As well as exercise, diet is so important. My gut broke down when I was burnt out. What’s really helped my gut to heal is switching to a plant-based diet and consuming more pre- and probiotics. A friend of mine has been vegan for a long time. I’m not 100% vegan, but she’s helped me a lot since I made the transition last August. I will be blogging more about my diet in my dedicated blog post, Recovery Part 1: Eat.
This blog post will be focussing on my spiritual and emotional recovery from burnout. I am not religious, but I like to read Hindu and Buddhist texts, which have shaped my life philosophies. Letting go of a career I worked so hard for was incredibly difficult, and it’s the philosophy texts that have really helped me talk it out with myself.
As one of my symptoms of burnout, I became anti-social. I deleted my old Facebook account, which I’d had since 2007. I didn’t just deactivate it, I deleted it permanently. I was also on an Instagram hiatus for over a year. When I reactivated Instagram, I was serendipitously sent a mala necklace, which started my crystal craze. The mala necklace was made from a few different crystals, but the main one was peach moonstone, which eases emotional trauma. Reading about the different crystals and their meanings really captured me.
I’ve since owned a couple more malas, as well as crystals. When I was hospitalised in October last year, I was given some day leave when I was starting to improve. I used one such day to go to a yoga class, but I got there early so I walked into a shop, which happened to have crystals. There I bought my first crystal – rose quartz. Rose quartz is the crystal for love, including the promotion of self love. I’ll write more about crystals and yoga in my dedicated post, Recovery Part 2: Pray.
Self-love is something I didn’t really give any attention to. If I’d loved myself more, maybe I wouldn’t have tolerated certain behaviours from other people. It’s something that I’ve had to cultivate over the past nine months. Allowing myself to recover was the first step. I kept pushing my body, forcing it to get better quickly instead of just resting… which is probably how I declined and ended up in hospital.
I kept my resignation and mental health a secret from my family because I didn’t want to worry them. The biggest relief came from eventually telling them the truth, and the realisation that they weren’t mad at me for giving up, and that they actually loved me. It sounds so silly. Of course they love me, they’re my family… but I felt like I’d be such a disappointment to them so I didn’t tell them anything until the day I got admitted to the hospital.

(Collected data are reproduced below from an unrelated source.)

(* ===== verification/MkfsImage.v ===== *)
(** * The image that mkfs/mkfs.c leaves behind *)

From S2P Require Import Prelude Params Memory Block State Sched Quiet Kcopy Uart Bio BioSpec Log LogSpec Fs FsSpec FsBlocks FsContent FsFile FsWrite User Mkfs MkfsSpec.

Module MkfsImage.
Import Mkfs MkfsSpec.

(** The blocks of all files. *)
Definition total (fs : files) : Z := foldr (fun f a => cost (Z.of_nat (length f.2)) + a) 0 fs.

Record image_ok (s : mkfs) (V : Z -> block) (fs : files) : Prop := {
  im_built : built s V;
  im_inodes : inodes_ok V fs;
  im_size : forall k t c, fs !! k = Some (t, c) -> i_size (ino V (Z.of_nat k + 1)) = Z.of_nat (length c);
  im_next : freeinode s = Z.of_nat (length fs) + 1;
  im_max : (length fs <= 199)%nat;
  im_count : freeblock s = nmeta + total fs;
}.

Lemma cost_pos n : 0 <= n -> 0 <= cost n.
Proof. intros Hn. unfold cost. pose proof (b2z_bound (NDIRECT * BSIZE <? n)). unfold BSIZE in *. Z.div_mod_to_equations. lia. Qed.

Lemma total_app l l' : total (l ++ l') = total l + total l'.
Proof. unfold total. induction l as [|f l IH]; simpl; lia. Qed.

Lemma total_insert fs k f g : fs !! k = Some f ->
  total (<[k := g]> fs) = total fs + cost (Z.of_nat (length g.2)) - cost (Z.of_nat (length f.2)).
Proof.
  revert k. unfold total. induction fs as [|h fs IH]; intros [|k] E; simplify_eq/=; [lia|]. rewrite IH by done. lia.
Qed.

Section ops.
Context `{GoodHost}.

Lemma uwp_iappend k t c p s V fs (Q : unit -> mkfs -> Prop) : let fs' := <[k := (t, c ++ p)]> fs in
  image_ok s V fs -> fs !! k = Some (t, c) -> Z.of_nat (length c) + Z.of_nat (length p) <= MAXFILE * BSIZE -> nmeta + total fs' <= FSSIZE ->
  (forall s' V', image_ok s' V' fs' -> m_reads s' = m_reads s -> Q tt s') ->
  uwp (iappend (Z.of_nat k + 1) p (Z.of_nat (length p))) s Q.
Proof using All.
  intros fs' [Hb Hin Hsz Hne Hmax Hcnt] Ek Hlen Hroom HQ. pose proof (lookup_lt_Some _ _ _ Ek) as Hk.
  set (inum := Z.of_nat k + 1). assert (Hinum : 0 <= inum < NINODES) by (unfold inum, NINODES; lia).
  pose proof (io_file _ _ Hin _ _ _ Ek) as Hi. fold inum in Hi. pose proof Hi as [I1 I2 I3 I4 I5 I6].
  assert (HM : MAXFILE * BSIZE < 2 ^ 31) by by vm_compute.
  assert (Etot : total fs' = total fs + cost (Z.of_nat (length c) + Z.of_nat (length p)) - cost (Z.of_nat (length c))).
  { unfold fs'. rewrite (total_insert _ _ _ _ Ek). cbn [snd]. by rewrite length_app, Nat2Z.inj_add. }
  unfold iappend. apply uwp_bind. eapply uwp_rinode; [done|done|]. intros s1 Hb1 Ef1 Hs1. fold append_round.
  pose proof (Hsz _ _ _ Ek) as Esz. fold inum in Esz. rewrite Esz, xint_id by lia. apply uwp_bind.
  eapply (uwp_append_loop (IBLOCK inum sb) (IBLOCK_eq inum Hinum) s1 V); [done|done|done|lia|].
  intros V2 i2 s2 [A1 A2 A3 A4 A5 A6 A7 A8]. rewrite xint_id by lia.
  set (i3 := set_i_size (Z.of_nat (length c) + Z.of_nat (length p)) i2).
  assert (Hi3 : inode_ok V2 inum t (c ++ p) i3).
  { unfold i3. rewrite A3 in A2 |- *. constructor; [by apply stored_size|done..|]. cbn. lia. }
  eapply uwp_winode; [exact A1|done|apply (inode_ok_fits _ _ _ _ _ Hi3)|]. intros s3 Hb3 Ef3 Hs3.
  destruct (inodes_step s1 V fs s2 V2 s3 fs' k t (c ++ p) i3) as [Hin3 Eino]; [done|done|done|lia|done|lia|done|done| | |exact Hi3| | |].
  { intros b Hbb Hn Ho. apply A7; [done|done|]. intros Ho'. apply Ho. split; [by eexists|done]. }
  { intros b [Ho|Ho]%A8; [left; split; [by eexists|done]|by right]. }
  { unfold fs'. by apply list_lookup_insert_eq. }
  { intros j Hj. unfold fs'. by apply list_lookup_insert_ne. }
  eapply HQ; [|destruct Hs1, A6, Hs3; congruence]. constructor; [exact Hb3|exact Hin3| | | |].
  - intros j t' c' E. rewrite Eino by (apply lookup_lt_Some in E; unfold fs' in E; rewrite length_insert in E; lia).
    unfold fs' in E. destruct (decide (j = k)) as [->|Hj]; [|rewrite list_lookup_insert_ne in E by done; by eapply Hsz].
    rewrite list_lookup_insert_eq in E by done. simplify_eq. unfold i3. cbn. rewrite length_app. lia.
  - destruct Hs1 as [E1 _], A6 as [E2 _], Hs3 as [E3 _]. unfold fs'. by rewrite E3, E2, E1, length_insert.
  - unfold fs'. by rewrite length_insert.
  - rewrite Ef3, A4, Etot, length_app, Nat2Z.inj_add. lia.
Qed.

Lastly, we all deserve romantic love. They say that in surgery, “if you start single, you’ll end up single”. This is the truth for many of us, especially if you’re female. First of all, there aren’t many men who are masculine enough to accept a woman who wants to become a surgeon. Unless they have a profession that they perceive to be equally “powerful”, it’s something that affects their sense of self, from what I have personally experienced. As a surgical registrar, I didn’t have much time for dating, nor did I allow myself to be treated well by men, because work made being treated like shit the norm.
I believe in the cliché that you need to love yourself first, to be loved by someone else. This is something I’ve worked on since resigning; teaching myself ways in which I can show self-love, and allowing myself to be loved by others again. For the most part, I have been too sick to socialise, but I’m finally ready to find love again after a very long period of living the single life. Maybe there’ll be a love story for Recovery Part 3: Love.